Inhibition of MicroRNA miR-101-3p on prostate cancer progression by regulating Cullin 4B (CUL4B) and PI3K/AKT/mTOR signaling pathways

Abstract

To probe into the efffects of miR-101-3p via regulating CUL4B within PI3K/AKT/mTOR signaling pathway on progression of prostate cancer (PCA). Western blot and qRT-PCR were adopted to detect CUL4B and miR-101-3p expressions in 75 cases with PCA. The cellular strains of PCA (LNCaP and PC3) were chose as the objects to check the targeting correlation between CUL4B and miR-101-3p through dual-luciferase reporter experiments. LNCaP cells and PC3 cells were randomly divided into the blank group, miR-101-3p mimic group, siRNA negative control (NC) group, CUL4B siRNA group and CUL4B siRNA plus the miR-101-3p inhibitor group. Cellular bioactivity measurement was done via Cell-Light EDU, MTT, Annexin-V-FITC/PI, scratch-heal experiments and invasion tests of Transwell. MiR-101-3p expression was decreased more signally in tumor tissues than in normal tissues adjacent to the cancer. MiR-101-3p inhibited cellular proliferating, migrating and invasion. Nevertheless, it promoted cellular apoptosis, up-regulated apoptotic proteins as well as down-regulated anti-apoptotic proteins. CUL4B siRNA and miR-101-3p simulation were similar in terms of their outcomes. Nonetheless, these results could be reversed through the miR-101-3p inhibitor.
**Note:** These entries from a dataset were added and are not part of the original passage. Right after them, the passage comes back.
(** * Canopy SDK: payload building, allocation checks and staking-pool
      resolution, embedded from the TypeScript sources.

    JavaScript values are modelled as follows: [bigint] is [Z], strings
    are [string] (one character per code unit, ASCII range), [Uint8Array]
    is [list byte], [Record<string, T>] objects are finite maps of their
    own properties, optional values are [option], and an [async] method
    that may throw is a function into [result].  Remote capabilities
    (chain view calls, the lending API, the pool index) are fields of a
    [World] record that answers each request. *)

From Stdlib Require Import ZArith Lia Ascii String List Bool.
From Stdlib Require Import Strings.Byte.
From Stdlib Require Import DecimalString DecimalFacts DecimalZ DecimalN.
From stdpp Require Import base option list strings gmap.

Local Open Scope string_scope.
Local Open Scope Z_scope.
Local Open Scope list_scope.

(** String concatenation, as in a template literal. *)
Infix "+++" := String.append (right associativity, at level 60).

(** ** JavaScript string primitives *)

Module JS.

(** [s.startsWith(p)] *)
Fixpoint startsWith (p s : string) : bool :=
  match p, s with
  | EmptyString, _ => true
  | String _ _, EmptyString => false
  | String a p', String b s' => Ascii.eqb a b && startsWith p' s'
  end.

(** [s.slice(n)] for [n >= 0] *)
Fixpoint slice_from (n : nat) (s : string) : string :=
  match n, s with
  | O, _ => s
  | S _, EmptyString => EmptyString
  | S k, String _ s' => slice_from k s'
  end.

(** [s.slice(0, n)] for [n >= 0] *)
Fixpoint slice_to (n : nat) (s : string) : string :=
  match n, s with
  | O, _ => EmptyString
  | S _, EmptyString => EmptyString
  | S k, String c s' => String c (slice_to k s')
  end.

Definition is_upper (c : ascii) : bool :=
  let n := nat_of_ascii c in (65 <=? n)%nat && (n <=? 90)%nat.

Definition lower_char (c : ascii) : ascii :=
  if is_upper c then ascii_of_nat (nat_of_ascii c + 32) else c.

(** [s.toLowerCase()] *)
Fixpoint toLowerCase (s : string) : string :=
  match s with
  | EmptyString => EmptyString
  | String c s' => String (lower_char c) (toLowerCase s')
  end.

Fixpoint repeat_char (c : ascii) (n : nat) : string :=
  match n with
  | O => EmptyString
  | S k => String c (repeat_char c k)
  end.

(** [s.padStart(n, c)] and [s.padEnd(n, c)] with a one-character filler *)
Definition padStart (n : nat) (c : ascii) (s : string) : string :=
  repeat_char c (n - String.length s) +++ s.

Definition padEnd (n : nat) (c : ascii) (s : string) : string :=
  s +++ repeat_char c (n - String.length s).

(** [s.includes(sub)] *)
Fixpoint includes (sub s : string) : bool :=
  startsWith sub s ||
  match s with
  | EmptyString => false
  | String _ s' => includes sub s'
  end.

(** [s.split(sep)] for a non-empty separator: [cur] is the segment being
    read and [skip] counts separator characters still to be dropped. *)
Fixpoint split_aux (sep s cur : string) (skip : nat) : list string :=
  match s with
  | EmptyString => [cur]
  | String c s' =>
      match skip with
      | S k => split_aux sep s' cur k
      | O =>
          if startsWith sep s
          then cur :: split_aux sep s' EmptyString (String.length sep - 1)
          else split_aux sep s' (cur +++ String c EmptyString) 0
      end
  end.

Definition split (sep s : string) : list string := split_aux sep s EmptyString 0.

(** Reading an array element inside a template literal: a missing
    element prints as [undefined]. *)
Definition template_nth (l : list string) (i : nat) : string :=
  match l !! i with
  | Some x => x
  | None => "undefined"
  end.

(** [s.replace(/0+$/, '')] *)
Fixpoint strip_trailing_zeros (s : string) : string :=
  match s with
  | EmptyString => EmptyString
  | String c s' =>
      match strip_trailing_zeros s' with
      | EmptyString => if Ascii.eqb c "0" then EmptyString else String c EmptyString
      | t => String c t
      end
  end.

(** [n.toString()] of a bigint *)
Definition toString (n : Z) : string := NilZero.string_of_int (Z.to_int n).

Definition is_hex_char (c : ascii) : bool :=
  let n := nat_of_ascii c in
  ((48 <=? n)%nat && (n <=? 57)%nat)
  || ((97 <=? n)%nat && (n <=? 102)%nat)
  || ((65 <=? n)%nat && (n <=? 70)%nat).

Fixpoint all_hex (s : string) : bool :=
  match s with
  | EmptyString => true
  | String c s' => is_hex_char c && all_hex s'
  end.

Definition hex_val (c : ascii) : option N :=
  let n := N_of_ascii c in
  if ((48 <=? n) && (n <=? 57))%N then Some (n - 48)%N
  else if ((97 <=? n) && (n <=? 102))%N then Some (n - 87)%N
  else if ((65 <=? n) && (n <=? 70))%N then Some (n - 55)%N
  else None.

Fixpoint hexToBytes (s : string) : option (list byte) :=
  match s with
  | EmptyString => Some []
  | String _ EmptyString => None
  | String a (String b s') =>
      match hex_val a, hex_val b, hexToBytes s' with
      | Some x, Some y, Some rest =>
          match Byte.of_N (16 * x + y) with
          | Some w => Some (w :: rest)
          | None => None
          end
      | _, _, _ => None
      end
  end.

(** White space and line terminators among the code units below 256. *)
Definition is_whitespace (c : ascii) : bool :=
  let n := nat_of_ascii c in
  ((9 <=? n)%nat && (n <=? 13)%nat) || (n =? 32)%nat || (n =? 160)%nat.

Fixpoint trim_start (s : string) : string :=
  match s with
  | EmptyString => EmptyString
  | String c s' => if is_whitespace c then trim_start s' else s
  end.

Fixpoint trim_end (s : string) : string :=
  match s with
  | EmptyString => EmptyString
  | String c s' =>
      match trim_end s' with
      | EmptyString => if is_whitespace c then EmptyString else String c EmptyString
      | t => String c t
      end
  end.

(** [s.trim()] *)
Definition trim (s : string) : string := trim_end (trim_start s).

(** The value of a string of digits below [radix], read after [acc]. *)
Fixpoint digits_in (radix : N) (s : string) (acc : N) : option N :=
  match s with
  | EmptyString => Some acc
  | String c s' =>
      match hex_val c with
      | Some d => if (d <? radix)%N then digits_in radix s' (acc * radix + d)%N else None
      | None => None
      end
  end.

(** One or more digits below [radix]. *)
Definition literal (radix : N) (s : string) : option Z :=
  match s with
  | EmptyString => None
  | _ => option_map Z.of_N (digits_in radix s 0)
  end.

(** One or more decimal digits. *)
Definition decimal (s : string) : option Z :=
  match s with
  | EmptyString => None
  | _ =>
      match NilEmpty.uint_of_string s with
      | Some u => Some (Z.of_N (N.of_uint u))
      | None => None
      end
  end.

(** [BigInt(s)] of a string: white space around the literal is dropped,
    nothing is [0n], a decimal literal may carry a sign, a literal with
    the prefix [0x], [0o] or [0b] may not; anything else is a
    [SyntaxError], rendered as [None]. *)
Definition BigInt (s : string) : option Z :=
  match trim s with
  | EmptyString => Some 0
  | String a rest =>
      if Ascii.eqb a "+" then decimal rest
      else if Ascii.eqb a "-" then option_map Z.opp (decimal rest)
      else
        match rest with
        | String b digits =>
            if Ascii.eqb a "0" && Ascii.eqb (lower_char b) "x" then literal 16 digits
            else if Ascii.eqb a "0" && Ascii.eqb (lower_char b) "o" then literal 8 digits
            else if Ascii.eqb a "0" && Ascii.eqb (lower_char b) "b" then literal 2 digits
            else decimal (String a rest)
        | EmptyString => decimal (String a rest)
        end
  end.

(** The members an object literal inherits from [Object.prototype]; a
    property read finds them when the object has no own property of that
    name, and every one of them is a function or an object, hence truthy. *)
Definition Object_prototype_members : list string :=
  [ "constructor"; "__defineGetter__"; "__defineSetter__"; "hasOwnProperty";
    "__lookupGetter__"; "__lookupSetter__"; "isPrototypeOf";
    "propertyIsEnumerable"; "toString"; "valueOf"; "__proto__";
    "toLocaleString" ].

Definition inherited (key : string) : bool :=
  existsb (String.eqb key) Object_prototype_members.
Besides, CUL4B siRNA and the simulation halted a serious of PI3K signal in PCA cells. MiR-101-3p expression was down-regulated in PCA patients. CUL4B was upregulated in PCA patients. Moreover, miR-101-3p suppressed cellular invasion, migration, proliferation and led to cellular apoptosis, which might be related to the PI3K/AKT/mTOR signaling pathway suppression. Finally, we found, MiR-101-3P suppressed PCA progression via aiming for CUL4B, which may offer the new molecular target for PCA clinical treatment.